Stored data
(** * Search-window selection and retrieval of [vq2d/baselines/feature_retrieval.py]

    A shallow embedding of [perform_retrieval] and [perform_cached_retrieval].

    - A Python [float] is an IEEE 754 binary64 number: it is a [spec_float] of
      the Standard Library, and the arithmetic of Python and numpy is the
      library's specification of binary64 ([SFmul], [SFdiv], ...), the one
      Rocq's primitive floats are specified by.
    - A Python [int] is a [Z], a Python list a [list]; an operation that can
      raise returns a [result].
    - Frames, float32 tensors, OpenCV, PyTorch and the helper
      [extract_window_with_context] are parameters of the retrievers; for
      the rescaling of boxes an element of a float32 tensor is a binary32
      number and the tensor division the library's binary32 division.

    The theorems about windows are stated for lists of fewer than [2^52]
    elements: the length of a list that fits in the address space of a 64-bit
    machine, and a length every operation below converts to a double exactly. *)

From Stdlib Require Import String.
From Stdlib Require Import ZArith List Bool Lia Sorted.
From Stdlib Require Import QArith Qround Qpower Lqa.
From Stdlib Require Import Floats.
Import ListNotations.

Local Open Scope Z_scope.

(** * The program *)

(** ** Python results *)

Inductive pyerr := ValueError | OverflowError | IndexError | ZeroDivisionError.

Inductive result (A : Type) :=
| Ok (a : A)
| Raise (e : pyerr).
Arguments Ok {A} a.
Arguments Raise {A} e.

Definition bind {A B} (r : result A) (k : A -> result B) : result B :=
  match r with
  | Ok a => k a
  | Raise e => Raise e
  end.

Notation "x <- r ;; k" := (bind r (fun x => k))
  (at level 61, r at next level, right associativity).

(** A list comprehension whose element expression can raise. *)
Fixpoint mapM {A B} (f : A -> result B) (l : list A) : result (list B) :=
  match l with
  | [] => Ok []
  | a :: l' => b <- f a ;; bs <- mapM f l' ;; Ok (b :: bs)
  end.

(** A [for] loop over [l] that updates the variables [s]. *)
Fixpoint foldM {A S} (f : S -> A -> result S) (l : list A) (s : S) : result S :=
  match l with
  | [] => Ok s
  | a :: l' => s' <- f s a ;; foldM f l' s'
  end.

(** ** binary64 arithmetic *)

Abbreviation pyfloat := spec_float.
Lemma outOfCanvas_true (s : State) :
  outOfCanvas s = true
  <-> x (puckPos s) < 0 \/ y (puckPos s) < 0 \/ CANVAS_HEIGHT < y (puckPos s).
Proof.
  unfold outOfCanvas.
  rewrite !orb_true_iff, !Rltb_true, Rgtb_true. tauto.
Qed.

(** The four save zones are tried in order and each one returns at once:
    one report, no drawing, no further frame requested. *)
Lemma collision_save_priority (s : State) :
  (inBody s = true ->
   collisionDetection s = endRound true (Some body) s)
  /\ (inBody s = false -> inStick s = true ->
      collisionDetection s = endRound true (Some stick) s)
  /\ (inBody s = false -> inStick s = false -> inGlove s = true ->
      collisionDetection s = endRound true (Some glove) s)
  /\ (inBody s = false -> inStick s = false -> inGlove s = false ->
      inButterfly s = true ->
      collisionDetection s = endRound true (Some butterfly) s).
Proof.
  unfold collisionDetection. repeat split; intros;
    repeat match goal with H : _ = _ |- _ => rewrite H; clear H end;
    reflexivity.
Qed.

Lemma glove_only_up (s : State) : inGlove s = true -> stickPos s = UP.
Proof. unfold inGlove. destruct (stickPos s); congruence. Qed.

Lemma butterfly_only_down (s : State) :
  inButterfly s = true -> stickPos s = DOWN.
Proof. unfold inButterfly. destruct (stickPos s); congruence. Qed.

(** Past the save zones, the goal-line test and the canvas-edge test both
    run: the frame reports as many outcomes as tests that fire. *)
Lemma collision_no_save (s : State) :
  inBody s = false -> inStick s = false ->
  inGlove s = false -> inButterfly s = false ->
  reports (snd (collisionDetection s))
  = (if pastGoalLine s
     then [if inGoalMouth s then (false, None) else (true, Some miss)]
     else [])
    ++ (if outOfCanvas s then [(true, Some miss)] else []).
Proof.
  intros Hb Hs Hg Hf. unfold collisionDetection, goalLineCheck.
  rewrite Hb, Hs, Hg, Hf.
  destruct (pastGoalLine s); [destruct (inGoalMouth s)|];
    unfold canvasEdgeCheck, outOfCanvas, endRound; frame_fields;
    fold (outOfCanvas s); destruct (outOfCanvas s); reflexivity.
Qed.
(** C5 (amended): a request body without a prompt is rejected with status
    422 before the producer is created, on both endpoints.  A body with a
    prompt, be it the empty string, and with any integer [max_turns], be it
    zero or negative, is accepted as it is: on both endpoints the producer
    is created with that prompt and that [max_turns] (20 when absent) and
    is advanced. *)
Theorem C5_validation
    (now : nat -> string) (query : string -> ClaudeAgentOptions -> Producer)
    (json : Encoder) (b : Body) :
  (body_prompt b = None ->
     post_query query b = Unprocessable422
     /\ post_stream now query json b = Unprocessable422
     /\ invoked (reply_trace (post_query query b)) = false
     /\ invoked (reply_trace (post_stream now query json b)) = false)
  /\ (forall s : string,
        body_prompt b = Some s ->
        let request :=
          {| prompt := s;
             max_turns := match body_max_turns b with
                          | Some n => n
                          | None => 20%Z
                          end |} in
        post_query query b
          = Handled (fst (query_agent query request))
                    (snd (query_agent query request))
        /\ post_stream now query json b
           = Handled (stream_agent_progress now query json request)
                     (stream_query now query json request)
        /\ client_error_query (post_query query b) = false
        /\ client_error_stream (post_stream now query json b) = false
        /\ (exists tr,
              reply_trace (post_query query b)
              = Query s (options_for request) :: Anext :: tr)
        /\ (exists ev1 ev2 tr,
              reply_trace (post_stream now query json b)
              = Yield ev1 :: Yield ev2
                  :: Query s (options_for request) :: Anext :: tr)).
Proof.
  split.
  - intros H. unfold post_query, post_stream, validate. rewrite H.
    repeat split.
  - intros s H request.
    assert (Hv : validate b = Some request)
      by (unfold validate; rewrite H; reflexivity).
    unfold post_query, post_stream. rewrite Hv.
    destruct (query_shape query request) as (reply & Hb & Hr).
    destruct (stream_shape now query json request)
      as (tr & rest & last & Hs & _).
    assert (Hstartq :
              exists trq,
                repeat Anext
                  (length (consumed (query (prompt request)
                                       (options_for request)))) ++ [Anext]
                = Anext :: trq).
    { destruct (length (consumed (query (prompt request)
                                    (options_for request))));
        simpl; eauto. }
    destruct Hstartq as (trq & Htrq).
    rewrite Hb, Htrq.
    cbn [fst snd reply_trace client_error_query client_error_stream
         stream_query body_iterator].
    rewrite Hs.
    split; [reflexivity|]. split; [reflexivity|].
    split; [destruct Hr as [(u & ->) | (e & ->)]; reflexivity|].
    split; [reflexivity|].
    split; [exists trq; reflexivity|].
    eexists _, _, _. cbn [map startup stamp app]. reflexivity.
Qed.
(* ================================================================== *)
(** * Idempotence of the report and log cleanup *)
(* ================================================================== *)

Lemma sweep_root_exists err r ps w :
  err None <> None ->
  root_exists r (fs (sweep err r ps w)) = root_exists r (fs w).
Proof.
  intros Hmiss. revert w. induction ps as [|p ps IH]; intros w; [done|].
  simpl. rewrite IH. unfold attempt.
  destruct (err (lookup_entry r p (fs w))) eqn:Herr; [done|]. simpl.
  unfold root_exists, unlink.
  assert (node_of r (set_node r (Dir (filter (fun e => negb (named p e))
                                        (entries r (fs w)))) (fs w))
          = Dir (filter (fun e => negb (named p e)) (entries r (fs w)))) as ->
    by by destruct r.
  unfold lookup_entry, entries in Herr.
  destruct (node_of r (fs w)); try done; simpl in Herr; by rewrite Herr in Hmiss.
Qed.

Lemma retain_matching_cases r pat k f lg :
  let keep := Py.or_default k REPORTING_SETTINGS.max_reports_to_keep in
  retain_matching r pat k (World f lg)
  = if root_exists r f then
      if forallb (stat_ok r f) (matching r pat f)
      then (inr tt, sweep remove_error r
                      (candidates (mtime_of r f) keep (matching r pat f))
                      (World f (lg ++ [(INFO, CleaningUpKeeping r keep)])))
      else (inl FileNotFoundError,
            World f (lg ++ [(INFO, CleaningUpKeeping r keep)]))
    else (inr tt, World f (lg ++ [(INFO, DirectoryDoesNotExist r)])).
Proof.
  intros keep. rewrite retain_matching_run. fold keep. unfold root_exists.
  by destruct (node_of r f).
Qed.
(** ** The form: the two button handlers of [AplicacionBanco]

    A handler reads the two entry fields and answers with message boxes.
    The [sqlite3.DatabaseError] handlers are not modelled: the repository
    of this development raises no storage error. *)

Module AplicacionBanco.

Inductive Dialogo : Type :=
| showinfo (titulo mensaje : string)
| showerror (titulo mensaje : string).

Section Entorno.
Variable float_de_str : string -> Excepcion + Q.
Variable str_de_float : Q -> string.

(** The [try] of a handler: [float] is inside it. *)
Definition manejar (exito : string) (operacion : string -> Q -> Efecto Conexion Q)
    (entrada_id_cuenta entrada_monto : string) (conn : Conexion) : list Dialogo * Conexion :=
  match float_de_str entrada_monto with
  | inl e => ([showerror "Error" (str_de_excepcion e)], conn)
  | inr monto =>
      match operacion entrada_id_cuenta monto conn with
      | (inr nuevo_saldo, conn') =>
          ([showinfo "Éxito" (exito ++ str_de_float nuevo_saldo)], conn')
      | (inl e, conn') => ([showerror "Error" (str_de_excepcion e)], conn')
      end
  end.

Definition depositar : string -> string -> Conexion -> list Dialogo * Conexion :=
  manejar "Depósito realizado. Nuevo saldo: " depositar_y_consultar.

Definition retirar : string -> string -> Conexion -> list Dialogo * Conexion :=
  manejar "Retiro realizado. Nuevo saldo: " retirar_y_consultar.

End Entorno.

End AplicacionBanco.

(** ** A small environment to run the front ends on

    A stand-in for [float] that knows a few numerals, and one for the
    formatting of a balance. *)

Definition float_de_prueba (texto : string) : Excepcion + Q :=
  if (texto =? "50")%string then inr 50
  else if (texto =? "150")%string then inr 150
  else if (texto =? "200")%string then inr 200
  else if (texto =? "-40")%string then inr (-40)
  else inl (ValueError ("could not convert string to float: " ++ texto)).

Definition str_de_prueba (x : Q) : string :=
  if Qeq_bool x 0 then "0.0"
  else if Qeq_bool x 100 then "100.0"
  else if Qeq_bool x 150 then "150.0"
  else "...".

(** What a session may do to the table: [conn'] has the ids of [conn],
    and no negative balance when [conn] has none. *)
Definition sucede_a (conn conn' : Conexion) : Prop :=
  dom (cuentas conn') = dom (cuentas conn) /\
  (tabla_valida conn -> tabla_valida conn').

(** ** Comparisons *)

Lemma Qgt_bool_true (a b : Q) : Qgt_bool a b = true <-> b < a.
Proof.
  unfold Qgt_bool. rewrite (Qgt_alt a b).
  destruct (a ?= b); split; congruence.
Qed.

Lemma Qgt_bool_false (a b : Q) : Qgt_bool a b = false <-> a <= b.
Proof.
  unfold Qgt_bool. rewrite (Qle_alt a b).
  destruct (a ?= b); split; congruence.
Qed.

Lemma Qle_bool_false (a b : Q) : Qle_bool a b = false <-> b < a.
Proof.
  rewrite <- not_true_iff_false, Qle_bool_iff. split.
  - apply Qnot_le_lt.
  - apply Qlt_not_le.
Qed.

(** ** The entity, case by case *)

Lemma depositar_rechaza (c : Cuenta.t) (d : Q) :
  d <= 0 -> Cuenta.depositar d c = (inl InvalidAmount, c).
Proof.
  intros Hd. apply Qle_bool_iff in Hd.
  unfold Cuenta.depositar, bind, get. rewrite Hd. reflexivity.
Qed.

Lemma depositar_acepta (c : Cuenta.t) (d : Q) :
  0 < d ->
  Cuenta.depositar d c = (inr tt, Cuenta.con_saldo c (Cuenta.saldo c + d)).
Proof.
  intros Hd. apply Qle_bool_false in Hd.
  unfold Cuenta.depositar, bind, get. rewrite Hd. reflexivity.
Qed.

Assigned task
The records above should be printed exactly, please, from the first line through the line containing "- Frames, float32", with both ends kept and nothing past it.

The answer
(** * Search-window selection and retrieval of [vq2d/baselines/feature_retrieval.py]

    A shallow embedding of [perform_retrieval] and [perform_cached_retrieval].

    - A Python [float] is an IEEE 754 binary64 number: it is a [spec_float] of
      the Standard Library, and the arithmetic of Python and numpy is the
      library's specification of binary64 ([SFmul], [SFdiv], ...), the one
      Rocq's primitive floats are specified by.
    - A Python [int] is a [Z], a Python list a [list]; an operation that can
      raise returns a [result].
    - Frames, float32 tensors, OpenCV, PyTorch and the helper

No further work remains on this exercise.